I have lots of data which I would like to save to disk in binary form and I would like to get as close to having ACID properties as possible. Since I have lots of data and cannot keep it all in memory, I understand I have two basic approaches:

  1. Have lots of small files (e.g. write to disk every minute or so) - in case of a crash I lose only the last file. Performance will be worse, however.
  2. Have a large file (e.g. open, modify, close) - best sequential read performance afterwards, but in case of a crash I can end up with a corrupted file.

So my question is specifically:

If I choose to go for the large file option and open it as a memory mapped file (or using Stream.Position and Stream.Write), and there is a loss of power, are there any guarantees to what could possibly happen with the file?

  1. Is it possible to lose the entire large file, or just end up with the data corrupted in the middle?

  2. Does NTFS ensure that a block of certain size (4k?) always gets written entirely?

  3. Is the outcome better/worse on Unix/ext4?

I would like to avoid using NTFS TxF since Microsoft already mentioned it's planning to retire it. I am using C# but the language probably doesn't matter.

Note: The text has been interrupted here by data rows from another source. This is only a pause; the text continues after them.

(* ===== verification/Registry.v ===== *)
(** * The tool registry ([src/tools/registry.py])

    [ToolRegistry] maps a tool name to the handler that implements it and
    to the definition (name, description, JSON input schema) sent to the
    model.  [execute_tool] looks the name up, calls the handler with the
    model's input as keyword arguments ([**tool_input]) and the session
    context, and wraps the handler's dictionary into a result record;
    a [TypeError] (an argument the handler does not accept, or a missing
    one) becomes [invalid_input], any other exception [execution_error].

    A handler is modelled by its signature (parameter names and defaults)
    and its body on the bound argument list; Python's keyword binding is
    [bind_args].  The registry's table is an association list because
    Python dictionaries keep insertion order ([list_tools],
    [get_tool_definitions]).  Timings, timestamps and log records are not
    kept in the results.

    The class [ToolContract] is what a tool promises the registry: its
    definition carries its name and an input schema whose properties are
    parameters of the handler, every parameter without a default is
    required by the schema, and [session_context] is a defaulted
    parameter the schema does not expose.  The registry's theorems are
    proved against it; [Tools.v] discharges it for the eight tools. *)

From S2P Require Import Prelude Json Store.

Open Scope string_scope.

Module Registry.

(** ** Handlers and keyword binding *)

(** A parameter of an [async def]: its name and its default, if any. *)
Record param := mkParam { param_name : string; param_default : option json }.

(** A tool handler: its signature and its body on the arguments bound to
    that signature, in order. *)
Record tool_handler := mkHandler {
  handler_params : list param;
  handler_body : list json -> handler
}.

(** [f( **kwargs)]: every keyword must name a parameter, and every
    parameter takes its keyword's value or its default; [None] is the
    [TypeError] Python raises otherwise. *)
Definition bind_args (params : list param) (kwargs : dict) : option (list json) :=
  if forallb (fun kv => existsb (fun p => String.eqb (param_name p) kv.1) params) kwargs
  then mapM (fun p => match dict_get (param_name p) kwargs with
                      | Some v => Some v
                      | None => param_default p
                      end) params
  else None.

(additional clarification)

It seems that there should be a certain guarantee, because -- unless I am wrong -- if it was possible to lose the entire file (or suffer really weird corruption) while writing to it, then no existing DB would be ACID, unless they 1) use TxF or 2) make a copy of the entire file before writing? I don't think journal will help you if you lose parts of the file you didn't even plan to touch.

Lou
  • 4,244
  • 3
  • 33
  • 72
  • [This thread](https://stackoverflow.com/q/1154446/1488067) has some interesting information on append operations, which is the main type of operation. – Lou Jan 15 '19 at 23:07
  • Existing DBs achieve durability by virtue of three things: 1) write all modifications to a transaction log file first before confirming the operation, 2) have an OS that allows unbuffered writing to storage and 3) have hardware that guarantees that if a write is successful, it will be written to physical storage, even if the power should fail right after confirming the write. Consistency requires a little more work, but also leans heavily on this. The file system is mostly irrelevant in this story since metadata operations (new files, growing files) are rare. – Jeroen Mostert Jan 18 '19 at 13:55
  • The biggest enemy to ACID, incidentally, is commercial grade hardware that doesn't provide critical guarantee number 3: guarantee that a write has really been written. To improve the numbers in benchmarks, many drives/controllers will simply lie when asked to write something to disk *for real*, and return as soon as data has been stored in a (non-battery backed) cache. With such a setup the software has little chance of ensuring durability -- better hope the power never fails, or your data's not that important. This is what you pay a premium for in battery backed RAID controllers for servers. – Jeroen Mostert Jan 18 '19 at 14:04

2 Answers2

2

You can call FlushViewOfFile, which initiates dirty page writes, and then FlushFileBuffers, which according to this article, guarantees that the pages have been written.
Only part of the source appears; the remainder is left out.